1660601474033 Editorial5

Members of the Business Roundtable are changing their tune

Sept. 11, 2019
CEOs have noticed their sad standing in society, the stressed world they draw on for materials and markets, and the disdain of the young talent they rely on for future profits.

When I was in middle school in the mid-1960s, my science teacher stood up in his pleated pants, white socks and Hush Puppies, and took a full class session to explain how it would be impossible for a human being to travel to the moon. I guess because we were too young to understand escape velocity, he focused on the distance and compared its 238,000 miles to the readings on our parents’ car odometers. How could we hope anyone would ride in a single machine more than twice the distance a car could conceivably last, carrying everything they would need for the journey including air to breathe? Obviously, not possible.

My father had been a pilot in World War II and my mother was a chemist, and neither doubted the inevitable, eventual success of the Apollo mission, but I’m sure our science teacher was not alone in his convictions.

When in due time I attended the University of Chicago (on what turned out to be a futile mission to become a physicist), I learned that great, gray, Gothic bastion of classical science and liberal arts harbored a shiny building where the economist Milton Friedman brewed and dispensed the Chicago School of economic principles. In a great oversimplification, you could credit the Chicago School with replacing managerialism (where corporations are managed to meet the manager’s goals) with neoliberalism (where everything is driven by the free market).

Friedman is not famous for saying “Greed is good,” but he did say, “Of course, none of us are greedy, it’s only the other fellow who’s greedy.” And what he promoted in the 1970s became the foundation for the profit-centered corporate management style of today, driven by quarterly results, shareholder value and personal gain at the cost of anything that gets in the way, including the environment, society and the welfare of the working class. For a small and decreasing percentage of the population, Friedman’s strategies have been very successful. For the rest of us, not so much.

Now, apparently CEOs have noticed their sad standing in society, the stressed world they draw on for materials and markets, and the disdain of the young talent they rely on for future profits, and are changing their tune.
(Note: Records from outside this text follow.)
(** * Autonity: Tendermint algorithm and accountable fault detection

    A shallow embedding of
    - [consensus/tendermint/algorithm/tendermint.go] (the pure Tendermint
      state machine),
    - the fault detector's message store ([MsgStore]),
    - the fault detector's message pipeline ([msg_handler.go]),
    - the rule engine's power accounting and the [Rule] constants,
    together with the properties of these that the specification states. *)

From stdpp Require Import gmap list sorting strings.
From Stdlib Require Import ZArith Lia.

Open Scope Z_scope.

(** Go's fixed-width integers are modelled as [Z] with the wrap-around
    written out where the source does arithmetic on them. *)
Definition wrap_u64 (z : Z) : Z := z mod 2 ^ 64.
Definition wrap_i64 (z : Z) : Z := (z + 2 ^ 63) mod 2 ^ 64 - 2 ^ 63.

(* ===================================================================== *)
(** * The Tendermint algorithm ([package algorithm]) *)
(* ===================================================================== *)

Module algorithm.

(** [type ValueID [32]byte] and [type NodeID [20]byte], as 256-bit and
    160-bit numbers; [var NilValue ValueID] is the all-zero array. *)
Definition ValueID := Z.
Definition NilValue : ValueID := 0.
Definition NodeID := Z.

(** The [error] that [Oracle.Value] may return, by its text. *)
Definition error := string.

(** [type Step uint8] with [Propose], [Prevote], [Precommit] numbered by
    [iota]. *)
Inductive Step := Propose | Prevote | Precommit.

Definition Step_u8 (s : Step) : Z :=
  match s with Propose => 0 | Prevote => 1 | Precommit => 2 end.

Definition Step_eqb (s t : Step) : bool := Step_u8 s =? Step_u8 t.

(** [func (s Step) In(steps ...Step) bool] *)
Fixpoint In (s : Step) (steps : list Step) : bool :=
  match steps with
  | [] => false
  | step :: rest => if Step_eqb s step then true else In s rest
  end.

Record Timeout := {
  TimeoutType : Step;
  Delay : Z;
  TimeoutHeight : Z;
  TimeoutRound : Z
}.

Record ConsensusMessage := {
  MsgType : Step;
  Height : Z;
  Round : Z;
  Value : ValueID;
  ValidRound : Z
}.

(** [type Oracle interface]. The oracle answers from the message store and
    the chain, both of which change between calls, so every operation of
    the algorithm takes the oracle's answers at the time of the call. *)
Record Oracle := {
  Valid : ValueID -> bool;
  MatchingProposal : ConsensusMessage -> option ConsensusMessage;
  PrevoteQThresh : Z -> option ValueID -> bool;
  PrecommitQThresh : Z -> option ValueID -> bool;
  FThresh : Z -> bool;
  Proposer : Z -> NodeID -> bool;
  OracleHeight : Z;
  OracleValue : ValueID + error
}.

(** [type Algorithm struct], without the [oracle] field (see [Oracle]). *)
Record Algorithm := {
  nodeID : NodeID;
  round : Z;
  step : Step;
  lockedRound : Z;
  lockedValue : ValueID;
  validRound : Z;
  validValue : ValueID;
  line34Executed : bool;
  line36Executed : bool;
  line47Executed : bool
}.

(** [func New(nodeID NodeID, oracle Oracle) *Algorithm]; the fields the
    literal leaves out take Go's zero values. *)
Definition New (id : NodeID) : Algorithm := {|
  nodeID := id;
  round := -1;
  step := Propose;
  lockedRound := -1;
  lockedValue := NilValue;
  validRound := -1;
  validValue := NilValue;
  line34Executed := false;
  line36Executed := false;
  line47Executed := false
|}.

Definition set_step (s : Step) (a : Algorithm) : Algorithm := {|
  nodeID := nodeID a; round := round a; step := s;
  lockedRound := lockedRound a; lockedValue := lockedValue a;
  validRound := validRound a; validValue := validValue a;
  line34Executed := line34Executed a;
  line36Executed := line36Executed a;
  line47Executed := line47Executed a
|}.

Definition set_locked (r : Z) (v : ValueID) (a : Algorithm) : Algorithm := {|
  nodeID := nodeID a; round := round a; step := step a;
  lockedRound := r; lockedValue := v;
  validRound := validRound a; validValue := validValue a;
  line34Executed := line34Executed a;
  line36Executed := line36Executed a;
  line47Executed := line47Executed a
|}.

Definition set_valid (r : Z) (v : ValueID) (a : Algorithm) : Algorithm := {|
  nodeID := nodeID a; round := round a; step := step a;
  lockedRound := lockedRound a; lockedValue := lockedValue a;
  validRound := r; validValue := v;
  line34Executed := line34Executed a;
  line36Executed := line36Executed a;
  line47Executed := line47Executed a
|}.

Definition set_line34Executed (b : bool) (a : Algorithm) : Algorithm := {|
  nodeID := nodeID a; round := round a; step := step a;
  lockedRound := lockedRound a; lockedValue := lockedValue a;
  validRound := validRound a; validValue := validValue a;
  line34Executed := b;
  line36Executed := line36Executed a;
  line47Executed := line47Executed a
|}.

Definition set_line36Executed (b : bool) (a : Algorithm) : Algorithm := {|
  nodeID := nodeID a; round := round a; step := step a;
  lockedRound := lockedRound a; lockedValue := lockedValue a;
  validRound := validRound a; validValue := validValue a;
  line34Executed := line34Executed a;
  line36Executed := b;
  line47Executed := line47Executed a
|}.

Definition set_line47Executed (b : bool) (a : Algorithm) : Algorithm := {|
  nodeID := nodeID a; round := round a; step := step a;
  lockedRound := lockedRound a; lockedValue := lockedValue a;
  validRound := validRound a; validValue := validValue a;
  line34Executed := line34Executed a;
  line36Executed := line36Executed a;
  line47Executed := b
|}.

(** [func (a *Algorithm) msg(msgType Step, value ValueID) *ConsensusMessage] *)
Definition msg (o : Oracle) (a : Algorithm) (msgType : Step) (value : ValueID)
  : ConsensusMessage := {|
  MsgType := msgType;
  Height := OracleHeight o;
  Round := round a;
  Value := value;
  ValidRound := if Step_eqb (step a) Propose then validRound a else 0
|}.

(** [func (a *Algorithm) timeout(timeoutType Step) *Timeout] *)
Definition timeout (o : Oracle) (a : Algorithm) (timeoutType : Step) : Timeout := {|
  TimeoutType := timeoutType;
  Delay := 1;
  TimeoutHeight := OracleHeight o;
  TimeoutRound := round a
|}.
(** One unfolding of [checkAvailability], by the status of the slot. *)
Lemma checkAvailability_step fuel date t ps :
  check (S fuel) date t ps =
  match slotStatus cfg db date t with
  | QueryFails =>
    match blocked_times db date t with
    | Throw e => Some (Throw e)
    | Ok _ =>
      match reservations_count db date t with
      | Throw e => Some (Throw e)
      | Ok _ => None
      end
    end
  | Blocked =>
    Some (Ok (mkAvailability false None None
                (Some (or_string (default None (head (match blocked_times db date t with
                                                      | Ok rows => rows | Throw _ => [] end)))
                                 "this date/time is not available")) None))
  | Open =>
    match reservations_count db date t with
    | Ok bookings => Some (Ok (mkAvailability true (Some bookings) (Some (maxPerSlot cfg)) None None))
    | Throw e => Some (Throw e)
    end
  | FullyBooked =>
    match findAlternativeSlots cfg (check fuel) date t 3 ps with
    | None => None
    | Some (Throw e) => Some (Throw e)
    | Some (Ok alternatives) =>
      Some (Ok (mkAvailability false
                  (match reservations_count db date t with Ok b => Some b | Throw _ => None end)
                  (Some (maxPerSlot cfg)) (Some "This time slot is fully booked")
                  (Some alternatives)))
    end
  end.
Proof.
  unfold slotStatus; simpl.
  destruct (blocked_times db date t) as [[|row rows]|e]; try reflexivity.
  destruct (reservations_count db date t) as [bookings|e]; try reflexivity.
  destruct (maxPerSlot cfg <=? bookings); reflexivity.
Qed.
(** * bgio-effects: the React effects provider ([src/react/components.tsx])

    A shallow embedding of [EffectsProvider]: the requestAnimationFrame
    callback that plays a batch of timed effects, and the [useEffect] handler
    that installs a new batch when boardgame.io delivers one.

    Modelling conventions.
    - Times ([t], [endT], [duration], [performance.now()], [speed]) are JS
      numbers; they are modelled as rationals [Q]; NaN and infinities are
      outside the model.  The comparisons are those of the code.  [elapsed]
      is computed exactly where the code rounds to a double, so the theorems
      use it through comparisons only, or at clock values whose quotient by
      1000 is exact, and never through an identity of the arithmetic.
    - [boardProps] objects are only ever copied and compared by reference
      ([!==]).  A props object is a record carrying the handle [props_ref]
      that stands for its JS identity, and the part of [plugins] the provider
      reads.
    - The two mitt emitters are modelled by the log of what is published on
      them; the animation-frame loop of react-use by the flag [rafActive]
      that its [start]/[stop]/[isActive] functions set and read.
    - Every handler returns the new provider together with the ordered list
      of the externally visible calls it made ([Action]). *)

From Stdlib Require Import String List Bool Arith QArith Lia Lqa Sorted Permutation.
Import ListNotations.

(** ** Data model *)

(** One entry of [Queue] (src/types): a timed effect descriptor. *)
Record Effect := {
  type : string;
  payload : option string;
  t : Q;
  endT : Q
}.

Definition Queue := list Effect.

(** [effects.data] of the boardgame.io plugin. *)
Record Data := {
  data_id : string;
  data_queue : Queue;
  data_duration : Q
}.

(** [BoardProps]: the handle of the object and [plugins.effects] (absent when
    the plugin is not enabled). *)
Record BoardProps := {
  props_ref : nat;
  plugins_effects : option Data
}.

(** [a === b] on props objects. *)
Definition same_props (a b : BoardProps) : bool :=
  Nat.eqb (props_ref a) (props_ref b).

Record EffectsOpts := {
  speed : Q;
  updateStateAfterEffects : bool
}.

(** [opts: { speed = 1, updateStateAfterEffects = false } = {}] *)
Definition defaultOpts : EffectsOpts :=
  {| speed := 1; updateStateAfterEffects := false |}.

Record InteralState := {
  prevId : option string;
  startT : Q;
  bgioProps : BoardProps
}.

Record QueueState := {
  queue : Queue;
  activeQueue : Queue
}.

(** The two mitt instances of the provider. *)
Inductive Channel := emitter | endEmitter.

(** [InternalEffectShape]: what a subscriber receives. *)
Record InternalEffectShape := {
  shape_payload : option string;
  shape_boardProps : BoardProps
}.

(** One call [em.emit(type, effect)].  [about] is the queue entry the call was
    made for; it is bookkeeping of the model, not delivered to handlers. *)
Record Notification := {
  channel : Channel;
  about : Effect;
  ntype : string;
  envelope : InternalEffectShape
}.

(** The externally visible calls of a handler, in program order. *)
Inductive Action :=
| Publish (n : Notification)
| SetState (s : InteralState)
| SetQueueState (q : QueueState)
| StopRaf
| StartRaf.

(** The provider between two handlers: the props of the latest render, the
    [useState] cell, the [useRefState] cell and the activity flag of the
    animation-frame loop. *)
Record Provider := {
  boardProps : BoardProps;
  state : InteralState;
  qState : QueueState;
  rafActive : bool
}.

(** ** Comparisons on times *)

(** [a > b] *)
Definition Qgtb (a b : Q) : bool := negb (Qle_bool a b).

(** [a >= b] *)
Definition Qgeb (a b : Q) : bool := Qle_bool b a.

(** ** [emit] and [emitAllEffects] *)

Definition emit (em : Channel) (effect : Effect) (bp : BoardProps) : Notification :=
  {| channel := em;
     about := effect;
     ntype := type effect;
     envelope := {| shape_payload := payload effect; shape_boardProps := bp |} |}.

Fixpoint emitAllEffects (em : Channel) (effects : Queue) (bp : BoardProps)
  : list Action :=
  match effects with
  | [] => []
  | effect :: rest => Publish (emit em effect bp) :: emitAllEffects em rest bp
  end.

(** ** Values derived from the props at every render *)

(** [const id = effects && effects.data.id] *)
Definition id_of (bp : BoardProps) : option string :=
  match plugins_effects bp with
  | Some d => Some (data_id d)
  | None => None
  end.

(** [const duration = (effects && effects.data.duration) || 0] *)
Definition duration (bp : BoardProps) : Q :=
  match plugins_effects bp with
  | Some d => data_duration d
  | None => 0
  end.

(** [const bgioStateT = updateStateAfterEffects ? duration : 0] *)
Definition bgioStateT (opts : EffectsOpts) (bp : BoardProps) : Q :=
  if updateStateAfterEffects opts then duration bp else 0.

(** [id === state.prevId] on [string | undefined]. *)
Definition id_eqb (a b : option string) : bool :=
  match a, b with
  | Some x, Some y => String.eqb x y
  | None, None => true
  | _, _ => false
  end.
Or at least, they’re talking about it.

On August 19, 181 members of the Business Roundtable, an association of CEOs “to promote a thriving U.S. economy and expanded opportunity for all Americans through sound public policy,” claimed to move away from the concept that corporations exist to serve shareholders, a principle the group has endorsed since 1997. Among its members are many process industry companies including Alliant Energy, Eastman Chemical, International Paper, Duke Energy, Southern Company, Bechtel, Fluor, Honeywell, Rockwell and Siemens.

“The American dream is alive, but fraying,” said Jamie Dimon, chairman and CEO of JPMorgan Chase & Co. and Chairman of Business Roundtable. “Major employers are investing in their workers and communities because they know it is the only way to be successful over the long term. These modernized principles reflect the business community’s unwavering commitment to continue to push for an economy that serves all Americans.”

The statement says corporations should focus on delivering value to customers and investing in employees by compensating them fairly, providing important benefits, supporting them through education and training, and fostering diversity, inclusion, dignity and respect. They should deal fairly and ethically with suppliers, and support communities by respecting people, protecting the environment and embracing sustainable practices.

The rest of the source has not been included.